Work to complete:
Reproduce word for word, from the entries below, the line with "eapply monitor_inv_move; [done|exact Ht|done|by left|by", the line with "rewrite in_sequence_snoc, Hser.", and every line between them, and nothing more.

********************

(** A thread [t] that owns the mutex, before or after its step, moves on. *)
Lemma monitor_inv_move programs o w s t th owner th' obj w' l' :
  monitor_inv programs o w s -> callers s !! t = Some th ->
  in_sequence l' o w = Ok obj w' ->
  (mutex_owner s = None \/ mutex_owner s = Some t) ->
  (owner = None \/ owner = Some t) ->
  stage_ok (Monitor owner (<[t := th']> (callers s)) obj w' l') t th' ->
  (forall u, u <> t -> done_by u l' = done_by u (log s)) ->
  (l' = log s \/ exists c, l' = log s ++ [(t, c)]) ->
  programs !! t = Some (done_by t l' ++ left_to_do th') ->
  monitor_inv programs o w (Monitor owner (<[t := th']> (callers s)) obj w' l').
Proof.
  intros [Hser Hst Hord Hown Hlen Hlog] Ht Hs Hbefore Hafter Hok Hdone Hl' Hprog.
  pose proof (lookup_lt_Some _ _ _ Ht) as Hlt.
  split; cbn [log object machine callers mutex_owner]; [done| | | |by rewrite length_insert|].
  - intros u thu Hu. destruct (decide (u = t)) as [->|Hne].
    + rewrite list_lookup_insert_eq in Hu by done. by injection Hu as <-.
    + rewrite list_lookup_insert_ne in Hu by done. apply Hst in Hu.
      by eapply stage_ok_other.
  - intros u thu Hu. destruct (decide (u = t)) as [->|Hne].
    + rewrite list_lookup_insert_eq in Hu by done. by injection Hu as <-.
    + rewrite list_lookup_insert_ne in Hu by done. rewrite Hdone by done. by apply Hord.
  - intros u Hu. rewrite length_insert. destruct Hafter; congruence.
  - destruct Hl' as [->|[c ->]]; [done|]. apply Forall_app. split; [done|].
    apply Forall_singleton. cbn. lia.
Qed.

Lemma monitor_inv_step programs o w s s' t :
  monitor_inv programs o w s -> monitor_step t s = Some s' -> monitor_inv programs o w s'.
Proof.
  intros Hinv Hstep. unfold monitor_step in Hstep.
  destruct (callers s !! t) as [[[|c cs] st]|] eqn:Ht; try done.
  pose proof (mi_stage _ _ _ _ Hinv _ _ Ht) as Hst. pose proof (mi_order _ _ _ _ Hinv _ _ Ht) as Hord.
  pose proof (mi_serial _ _ _ _ Hinv) as Hser.
  destruct st as [| |seen|]; cbn in Hst, Hstep.
  - destruct (mutex_owner s) eqn:Eo; [done|]. injection Hstep as <-.
    eapply monitor_inv_move; [done|exact Ht|done|by left|by right| |done|by left|done]. by split.
  - injection Hstep as <-. destruct Hst as [Ho Hne].
    eapply monitor_inv_move; [done|exact Ht|done|by right|by right| |done|by left|done]. by split_and!.
  - destruct Hst as (Ho & Hne & ->).
    destruct (body c (object s) (machine s)) as [o' w'|f] eqn:E; [|done]. injection Hstep as <-.
    eapply monitor_inv_move; [done|exact Ht| |by right|by right| | |right; by eexists|].
    + by rewrite in_sequence_snoc, Hser.
    + by split.
    + intros u Hu. rewrite done_by_snoc, decide_False by done. by rewrite app_nil_r.
    + rewrite done_by_snoc, decide_True by done. rewrite Hord. cbn. by rewrite <-app_assoc.
  - injection Hstep as <-. destruct Hst as [Ho Hne].
    eapply monitor_inv_move; [done|exact Ht|done|by right|by left| |done|by left|done]. done.
Qed.

Lemma monitor_inv_reachable programs o w s :
  monitor_reachable programs o w s -> monitor_inv programs o w s.
Proof.
  intros H. eapply (rtc_ind_r (monitor_inv programs o w)); [apply monitor_inv_initial| |exact H].
  intros s1 s2 _ [t Hs] Hi. by eapply monitor_inv_step.
Qed.

(** When every thread has returned, the log is the threads' programs merged. *)
Lemma all_returned_order programs o w s t cs :
  monitor_reachable programs o w s -> all_returned s -> programs !! t = Some cs ->
  done_by t (log s) = cs.
Proof.
  intros Hr Hall Ht. pose proof (monitor_inv_reachable _ _ _ _ Hr) as Hinv.
  destruct (lookup_lt_is_Some_2 (callers s) t) as [th Hth].
  { rewrite (mi_threads _ _ _ _ Hinv). by eapply lookup_lt_Some. }
  pose proof (mi_order _ _ _ _ Hinv _ _ Hth) as Hord. rewrite Ht in Hord. injection Hord as ->.
  unfold all_returned in Hall. rewrite Forall_lookup in Hall.
  pose proof (Hall _ _ Hth) as Hdone.
  unfold left_to_do. rewrite Hdone. by destruct (stage th); rewrite app_nil_r.
Qed.

(** The calls of a state whose threads have all returned. *)
Lemma all_returned_log programs o w s :
  monitor_reachable programs o w s -> all_returned s -> (log s).*2 ≡ₚ concat programs.
Proof.
  intros Hr Hall. pose proof (monitor_inv_reachable _ _ _ _ Hr) as Hinv.
  rewrite <-(done_by_all _ _ (mi_log _ _ _ _ Hinv)). apply reflexive_eq. f_equal.
  apply list_eq. intros t. rewrite list_lookup_fmap.
  destruct (programs !! t) as [cs|] eqn:Et.
  - rewrite lookup_seq_lt by (by eapply lookup_lt_Some). cbn. f_equal.
    by eapply all_returned_order.
  - apply lookup_ge_None in Et. by rewrite lookup_seq_ge.
Qed.

(** What has been done and what is left make up the programs. *)
Lemma log_and_rest programs o w s t th :
  monitor_inv programs o w s -> callers s !! t = Some th ->
  exists rest, concat programs ≡ₚ (log s).*2 ++ left_to_do th ++ rest.
Proof.
  intros Hinv Ht. set (left u := from_option left_to_do [] (callers s !! u)).
  assert (Hp : programs = map (fun u => done_by u (log s) ++ left u) (seq 0 (length programs))).
  { apply list_eq. intros u. rewrite list_lookup_fmap.
    destruct (callers s !! u) as [thu|] eqn:Eu.
    - pose proof (lookup_lt_Some _ _ _ Eu) as Hlt. rewrite (mi_threads _ _ _ _ Hinv) in Hlt.
      rewrite lookup_seq_lt by done. cbn. unfold left. rewrite Eu. cbn.
      by apply (mi_order _ _ _ _ Hinv).
    - apply lookup_ge_None in Eu. rewrite (mi_threads _ _ _ _ Hinv) in Eu.
      rewrite lookup_seq_ge, (lookup_ge_None_2 programs) by done. done. }
  destruct (list_elem_of_split (seq 0 (length programs)) t) as (l1 & l2 & Hsplit).
  { apply elem_of_seq. apply lookup_lt_Some in Ht. rewrite (mi_threads _ _ _ _ Hinv) in Ht. lia. }
  exists (concat (map left (l1 ++ l2))). rewrite Hp, concat_map_app, done_by_all by apply Hinv.
  f_equiv. rewrite Hsplit, map_app, concat_app, map_app, concat_app. cbn [map concat].
  unfold left at 2. rewrite Ht. cbn [from_option]. by rewrite Permutation_app_swap_app.
Qed.

(** A call that is made from wherever the others leave the object, while it is
    among those still to be made. *)
Definition keeps_running (P : list (nat * C) -> O -> world -> Prop) (programs : list (list C)) :
    Prop :=
  forall l t c o w, P l o w -> (exists rest, concat programs ≡ₚ l.*2 ++ c :: rest) ->
  wp (body c o) (P (l ++ [(t, c)])) w.

(** What the calls keep holds throughout, and some thread can always go on. *)
Lemma monitor_keeps P programs o w s :
  keeps_running P programs -> P [] o w -> monitor_reachable programs o w s ->
  P (log s) (object s) (machine s) /\
  (all_returned s \/ exists t s', monitor_step t s = Some s').
Proof.
  intros Hkeep H0 Hr. assert (HP : P (log s) (object s) (machine s)).
  { apply (rtc_ind_r (R := monitor_steps) (fun s => P (log s) (object s) (machine s))
             (monitor_initial programs o w)); [done| |exact Hr].
    intros s1 s2 Hr1 [t Hs] IH.
    pose proof (monitor_inv_reachable _ _ _ _ Hr1) as Hinv.
    unfold monitor_step in Hs. destruct (callers s1 !! t) as [[[|c cs] st]|] eqn:Ht; try done.
    pose proof (mi_stage _ _ _ _ Hinv _ _ Ht) as Hst. pose proof (mi_order _ _ _ _ Hinv _ _ Ht) as Hord.
    destruct st as [| |seen|]; cbn in Hs, Hst.
    - destruct (mutex_owner s1); [done|]. by injection Hs as <-.
    - by injection Hs as <-.
    - destruct Hst as (_ & _ & ->).
      assert (Hw : wp (body c (object s1)) (P (log s1 ++ [(t, c)])) (machine s1)).
      { apply Hkeep; [done|]. destruct (log_and_rest _ _ _ _ _ _ Hinv Ht) as [rest Hrest].
        exists (cs ++ rest). exact Hrest. }
      apply wp_returns in Hw as (o' & w' & E & HPw). rewrite E in Hs. by injection Hs as <-.
    - by injection Hs as <-. }
  split; [exact HP|]. pose proof (monitor_inv_reachable _ _ _ _ Hr) as Hinv.
  destruct (mutex_owner s) as [t|] eqn:Eo.
  - right. exists t. destruct (lookup_lt_is_Some_2 (callers s) t) as [th Hth].
    { by apply (mi_owner _ _ _ _ Hinv). }
    pose proof (mi_stage _ _ _ _ Hinv _ _ Hth) as Hst. pose proof (mi_order _ _ _ _ Hinv _ _ Hth) as Hord.
    unfold monitor_step. rewrite Hth. destruct th as [[|c cs] st]; destruct st as [| |seen|];
      cbn in Hst; try done; try (by destruct Hst as [_ []]); try (by destruct Hst as (_ & [] & _));
      try (by eexists).
    destruct Hst as (_ & _ & ->).
    assert (Hw : wp (body c (object s)) (P (log s ++ [(t, c)])) (machine s)).
    { apply Hkeep; [done|]. destruct (log_and_rest _ _ _ _ _ _ Hinv Hth) as [rest Hrest].
      exists (cs ++ rest). exact Hrest. }
    apply wp_returns in Hw as (o' & w' & E & _). rewrite E. by eexists.
  - destruct (decide (Forall (fun th => to_do th = []) (callers s))) as [Hall|Hn]; [by left|].
    right. apply not_Forall_Exists in Hn; [|apply _]. apply Exists_exists in Hn as (th & Hin & Hne).
    apply list_elem_of_lookup in Hin as [t Hth]. exists t. unfold monitor_step. rewrite Hth.
    pose proof (mi_stage _ _ _ _ Hinv _ _ Hth) as Hst.
    destruct th as [[|c cs] st]; [by destruct Hne|]. unfold stage_ok in Hst. rewrite Eo in Hst |- *.
    destruct st as [| |seen|]; cbn [stage] in Hst; [by eexists|by destruct Hst..].
Qed.
End Monitor.

(** ** Counters *)

Definition INT64_MAX : Z := 9223372036854775807.

(** [c->total += delta], in the build without atomic operations. *)
Definition counter_add (delta total : Z) : M Z :=
  if (- INT64_MAX - 1 <=? total + delta) && (total + delta <=? INT64_MAX)
  then ret (total + delta) else fail IntOverflow.

Definition zsum : list Z -> Z := foldr Z.add 0.

Lemma zsum_app l k : zsum (l ++ k) = zsum l + zsum k.
Proof. induction l as [|x l IH]; cbn; [done|]. rewrite IH. lia. Qed.

#[export] Instance zsum_proper : Proper ((≡ₚ) ==> (=)) zsum.
Proof. intros l k H. induction H; cbn; lia. Qed.

Lemma zsum_nonneg l : Forall (fun d => 0 <= d) l -> 0 <= zsum l.
Proof. induction 1; cbn; lia. Qed.

Lemma counter_keeps programs total :
  0 <= total -> Forall (fun d => 0 <= d) (concat programs) ->
  total + zsum (concat programs) <= INT64_MAX ->
  keeps_running counter_add (fun l o w => o = total + zsum l.*2) programs.
Proof.
  intros Ht Hd Hmax l t c o w -> [rest Hr]. rewrite Hr, zsum_app in Hmax. cbn in Hmax.
  rewrite Hr, Forall_app, Forall_cons in Hd. destruct Hd as (Hl & Hc & Hrest).
  apply zsum_nonneg in Hl, Hrest. unfold counter_add, INT64_MAX in *.
  rewrite (proj2 (Z.leb_le _ _)), (proj2 (Z.leb_le _ _)) by lia. apply wp_ret.
  rewrite fmap_app, zsum_app. cbn. lia.
Qed.

(** ** The remote reporter *)

Section Reports.
Context {env : Env} {pb : Protobuf} {msgs : SpanMessages} {net : Network}.
Context (tracer_of : nat -> tracer_identity).

(** A finished span is reported. *)
Definition report_call (span : jaeger_span) (r : jaeger_remote_reporter)
    : M jaeger_remote_reporter :=
  ' (r, _) ← remote_reporter_report tracer_of r (Some span); ret r.

(** A span the remote reporter can convert and name the tracer of. *)
Definition convertible (span : jaeger_span) : Prop :=
  exists b name i tname, span_ok span b /\ span_copyable span name /\ tracer span = Some i /\
    tracer_ok (tracer_of i) tname.

(** The reporter after the reports of [reported] on top of a queue [q]. *)
Record has_queued (m : jaeger_metrics) (vs cap : Z) (q : list Jaeger__Model__Span)
    (reported : list jaeger_span) (r : jaeger_remote_reporter) (w : world) : Prop := {
  hq_plenty : plenty w;
  hq_metrics : r_metrics r = Some m /\ succeeded m vs w;
  hq_mutex : r_mutex r = false;
  hq_capacity : capacity (spans r) <= Z.max cap (2 * len (spans r));
  hq_queue : exists messages, queue_wf (spans r) (q ++ messages) /\
    Forall2 span_message reported messages /\ Forall message_wf messages;
}.

Lemma queue_wf_len v q : queue_wf v q -> len v = lenZ q.
Proof.
  intros (Hwf & _ & Hc & _). pose proof (length_contents _ Hwf) as H.
  by rewrite Hc, length_map in H.
Qed.

Lemma report_keeps m vs cap q programs :
  Forall convertible (concat programs) ->
  16 * (Z.max (2 * (lenZ q + lenZ (concat programs) + 1)) cap + 10) <= INT_MAX ->
  keeps_running report_call (fun l r w => has_queued m vs cap q l.*2 r w) programs.
Proof.
  intros Hconv Hmax l t span r w [Hp [Hm Hs] Hmu Hcap (messages & Hq & Hmsgs & Hwfs)] [rest Hr].
  rewrite Hr, Forall_app, Forall_cons in Hconv. destruct Hconv as (_ & Hspan & _).
  destruct Hspan as (b & name & i & tname & Hok & Hcopy & Htr & Htok).
  assert (Hlen : lenZ q + lenZ messages + 1 <= lenZ q + lenZ (concat programs)).
  { rewrite Hr, length_app. cbn. rewrite <-(Forall2_length _ _ _ Hmsgs). lia. }
  pose proof (queue_wf_len _ _ Hq) as Hl. rewrite length_app in Hl.
  unfold report_call. apply wp_bind.
  eapply (remote_report_wp tracer_of r (q ++ messages) span b name i _ tname m vs); try done.
  { lia. }
  intros v msg p w' Ha Hs' Hq' Hcap' Hmsg Hmw _. apply wp_ret.
  pose proof (queue_wf_len _ _ Hq') as Hl'. rewrite !length_app in Hl'. cbn in Hl'.
  split; [by eapply plenty_same_allocator|done|done|cbn; lia|].
  exists (messages ++ [msg]). rewrite fmap_app. split_and!.
  - by rewrite app_assoc.
  - apply Forall2_app; [done|]. by apply Forall2_cons_2; [|constructor].
  - apply Forall_app. split; [done|]. by apply Forall_singleton.
Qed.
End Reports.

********************

Output for this task:
    eapply monitor_inv_move; [done|exact Ht|done|by left|by right| |done|by left|done]. by split.
  - injection Hstep as <-. destruct Hst as [Ho Hne].
    eapply monitor_inv_move; [done|exact Ht|done|by right|by right| |done|by left|done]. by split_and!.
  - destruct Hst as (Ho & Hne & ->).
    destruct (body c (object s) (machine s)) as [o' w'|f] eqn:E; [|done]. injection Hstep as <-.
    eapply monitor_inv_move; [done|exact Ht| |by right|by right| | |right; by eexists|].
    + by rewrite in_sequence_snoc, Hser.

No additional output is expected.